Axalta sees 7% year-over-year net sales decline in Refinish

Published on October 29, 2025

Chris Villavarayan, Axalta president and CEO, said net sales in the company’s Refinish segment decreased 7% year-over-year from $554 million to $517 million — a decline the company says was caused by lower claims activity and shifts in customer order patterns within the North American market.

He added that the segment has generated $90 million this year in incremental net sales, in part from gaining new business from more than 2,200 body shops.

“We believe that we’re well-positioned for growth in the business as volumes are expected to stabilize and grow into next year,” he said during Axalta’s Q3 earnings call on Tuesday.

When asked about expectations for the company’s 2026 refinish pricing strategy, Villavarayan said the plan is to stick to a similar pattern as this year’s — 2% net pricing.

“It’s certainly a model that’s worked, and I don’t see us needing anything further than that as we pivot into, let’s call it ‘more mainstream’ as well,” he said.

While sharing details on the Q3 earnings, Villavarayan said Refinish net sales came in at $517 million, slightly up on a sequential basis from Q2, with lower body shop activity and customer order patterns driving declines in organic net sales compared to last year, impacting volume and price mix.

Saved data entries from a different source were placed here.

Lemma waits_of_failing_trace attempt count :
  waits_of (failing_trace random attempt count) = map (backoffTime random) (seq attempt count).
Proof.
  revert attempt. induction count as [|count IH]; intros attempt; [done|].
  unfold failing_trace, waits_of in *. cbn. f_equal. apply IH.
Qed.
End WebhookAlwaysFailing.

(** With a jitter below 200 the delay after attempt [n] is at most the
    delay after attempt [n + 1]. *)
Lemma backoffTime_step random n :
  (∀ i, 0 <= random i < 200) ->
  backoffTime random n <= backoffTime random (S n).
Proof.
  intros Hr. unfold backoffTime, maxBackoffTime.
  pose proof (Hr n). pose proof (Hr (S n)).
  rewrite Nat2Z.inj_succ, Z.pow_succ_r by lia.
  assert (0 < 2 ^ Z.of_nat n) by (apply Z.pow_pos_nonneg; lia).
  lia.
Qed.

Lemma backoffTime_mono random n n' :
  (∀ i, 0 <= random i < 200) -> (n <= n')%nat ->
  backoffTime random n <= backoffTime random n'.
Proof.
  intros Hr Hle. induction Hle as [|j Hle IH]; [lia|].
  pose proof (backoffTime_step random j Hr). lia.
Qed.

(** C4. When every attempt fails (a response that is not ok, an abort
    after the timeout, a transport error), [sendWebhook] makes the
    attempts 0, 1, ..., 50, that is [maxRetries + 1 = 51] of them, and
    then returns without throwing. It waits once between two
    consecutive attempts; with a jitter in [0, 200) the wait after
    attempt [n] is [min (30000, 2^n * 1000 + jitter)], and the waits
    never decrease from one attempt to the next. *)
Theorem sendWebhook_always_failing fetch random :
  (∀ n, fetch n ≠ FetchOk) ->
  (∀ n, 0 <= random n < 200) ->
  let tr := fst (sendWebhook fetch random) in
  snd (sendWebhook fetch random) = Exhausted
  ∧ attempts_of tr = seq 0 (maxRetries + 1)
  ∧ length (attempts_of tr) = 51%nat
  ∧ tr = flat_map (fun n => [Attempt n;
                             Wait (Z.min 30000 (2 ^ Z.of_nat n * 1000 + random n))])
           (seq 0 maxRetries) ++ [Attempt maxRetries]
  ∧ waits_of tr = map (fun n => Z.min 30000 (2 ^ Z.of_nat n * 1000 + random n))
                    (seq 0 maxRetries)
  ∧ ∀ i j a b, (i <= j)%nat -> waits_of tr !! i = Some a -> waits_of tr !! j = Some b ->
      a <= b.
Proof.
  intros Hf Hr tr.
  assert (Hrun : sendWebhook fetch random =
                 (failing_trace random 0 maxRetries ++ [Attempt maxRetries], Exhausted)).
  { unfold sendWebhook. rewrite (sendWebhook_loop_failing fetch random Hf) by lia.
    reflexivity. }
  assert (Hback : ∀ n, backoffTime random n
                       = Z.min 30000 (2 ^ Z.of_nat n * 1000 + random n)).
  { intros n. unfold backoffTime, maxBackoffTime. lia. }
  assert (Hwaits : waits_of tr = map (backoffTime random) (seq 0 maxRetries)).
  { subst tr. rewrite Hrun. cbn [fst]. unfold waits_of. rewrite omap_app_list.
    fold (waits_of (failing_trace random 0 maxRetries)).
    rewrite waits_of_failing_trace. cbn [omap]. apply app_nil_r. }
  assert (Hatt : attempts_of tr = seq 0 (maxRetries + 1)).
  { subst tr. rewrite Hrun. cbn [fst]. unfold attempts_of. rewrite omap_app_list.
    fold (attempts_of (failing_trace random 0 maxRetries)).
    rewrite attempts_of_failing_trace. reflexivity. }
  split; [by rewrite Hrun|].
  split; [exact Hatt|].
  split; [by rewrite Hatt|].
  split.
  { subst tr. rewrite Hrun. cbn [fst]. f_equal. unfold failing_trace.
    apply flat_map_ext. intros n. by rewrite Hback. }
  split.
  { rewrite Hwaits. apply map_ext. intros n. apply Hback. }
  intros i j a b Hij Ha Hb. rewrite Hwaits in Ha, Hb.
  rewrite list_lookup_fmap in Ha, Hb.
  destruct (seq 0 maxRetries !! i) as [n|] eqn:Ei; [|done].
  destruct (seq 0 maxRetries !! j) as [m|] eqn:Ej; [|done].
  apply lookup_seq in Ei as [-> _]. apply lookup_seq in Ej as [-> _].
  simpl in Ha, Hb. simplify_eq. apply backoffTime_mono; [done|lia].
Qed.

Lemma sendWebhook_always_failing_witness :
  (∀ n, always_500 n ≠ FetchOk)
  ∧ (∀ n, 0 <= jitter_example n < 200)
  ∧ snd (sendWebhook always_500 jitter_example) = Exhausted
  ∧ length (attempts_of (fst (sendWebhook always_500 jitter_example))) = 51%nat.
Proof.
  assert (Hf : ∀ n, always_500 n ≠ FetchOk) by (intros n; discriminate).
  assert (Hr : ∀ n, 0 <= jitter_example n < 200)
    by (intros n; unfold jitter_example; apply Z.mod_pos_bound; lia).
  split; [exact Hf|]. split; [exact Hr|].
  destruct (sendWebhook_always_failing always_500 jitter_example Hf Hr)
    as (Hres & _ & Hlen & _).
  split; [exact Hres | exact Hlen].
Defined.

(** ** Poll buffer *)

(** C9. A [getUpdates] call for an account in webhook mode is rejected
    with the usage error before anything is touched: the state it leaves
    is the state it found, so the buffer, the waiter and its timer are
    as they were. *)
Theorem getUpdates_webhook_rejected user offset limit timeout options s :
  updateMode user = ModeWebhook ->
  ∃ err, getUpdates user offset limit timeout options s = (s, Rejected err).
Proof. intros Hmode. unfold getUpdates. rewrite Hmode. eauto. Qed.

Lemma getUpdates_webhook_rejected_witness :
  updateMode carol = ModeWebhook
  ∧ ∃ err, getUpdates carol (Some 5) 100 10 None
             (fst (bufferUpdate (phoneNumber carol) (update_numbered 6) init))
           = (fst (bufferUpdate (phoneNumber carol) (update_numbered 6) init),
              Rejected err).
Proof.
  split; [reflexivity|].
  apply (getUpdates_webhook_rejected carol (Some 5) 100 10 None). reflexivity.
Defined.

“Previously, we anticipated that the external environment in North America and Europe would pick up in the third quarter, which would’ve generated a sequential benefit to net sales in the fourth quarter,” he said. “However, this improvement did not materialize as expected, and we are adjusting our forecast for the softer demand. We also expect softer class A production levels and lower light vehicle builds in some regions. Given some of the temporary supply challenges that are impacting the industry in the fourth quarter, we now expect next sales to decline by mid-single digits.”

Axalta expects Refinish revenue and volumes to turn positive in Q2 2026.

“Overall, this industry has been very stable,” Villavarayan said. “I look at what happened this year as something that is more temporary… There’s a sense of stabilization that’s happening, and I certainly see it as I look at our sales quarter over quarter over quarter. …We’ve been very focused on cost. I think as I look at next year, we can certainly pivot towards growth, especially with the strength of the underlying business.”

Chief Financial Officer Carl Anderson added that, as the company has strategically held higher inventory levels this year to manage tariff uncertainty, Axalta anticipates that free cash flow will improve significantly in Q4.

Villavarayan added that as insurance rates have plateaued in more than half of the country, overall rates are stable, and repair costs are beginning to decrease.

“In 27 states, insurance costs are actually coming down quite a bit, and I would say overall, that would mean the other half of the states are going the wrong way,” he said. “As volumes and backlogs start reducing at the body shops, you can start seeing that folks are starting to drive to balance this out, so that’s one of the good perspectives that I think is driving a stable environment.

“As I think of how we’re preparing into 2026 from a perspective of what we are seeing on the premium side, especially with costs of vehicles going up as well as what’s happening with used car pricing, you can certainly see that work is also starting to drive back.”

When asked about how tariffs could further affect business, Anderson said Axalta believes it has overcome the impacts.

“I think solvents continue to be a very low pricing environment, and we can continue to see that benefit,” he said. “Same thing as it relates to isocyanate is another one that we’ve seen lower cost. There’s been some offsets to that and some of the other baskets, such as monomers, as well as some pigments. But net, very stable backdrop to raw materials at this point, and we do believe that’s going to continue on at least for the next three to four quarters.”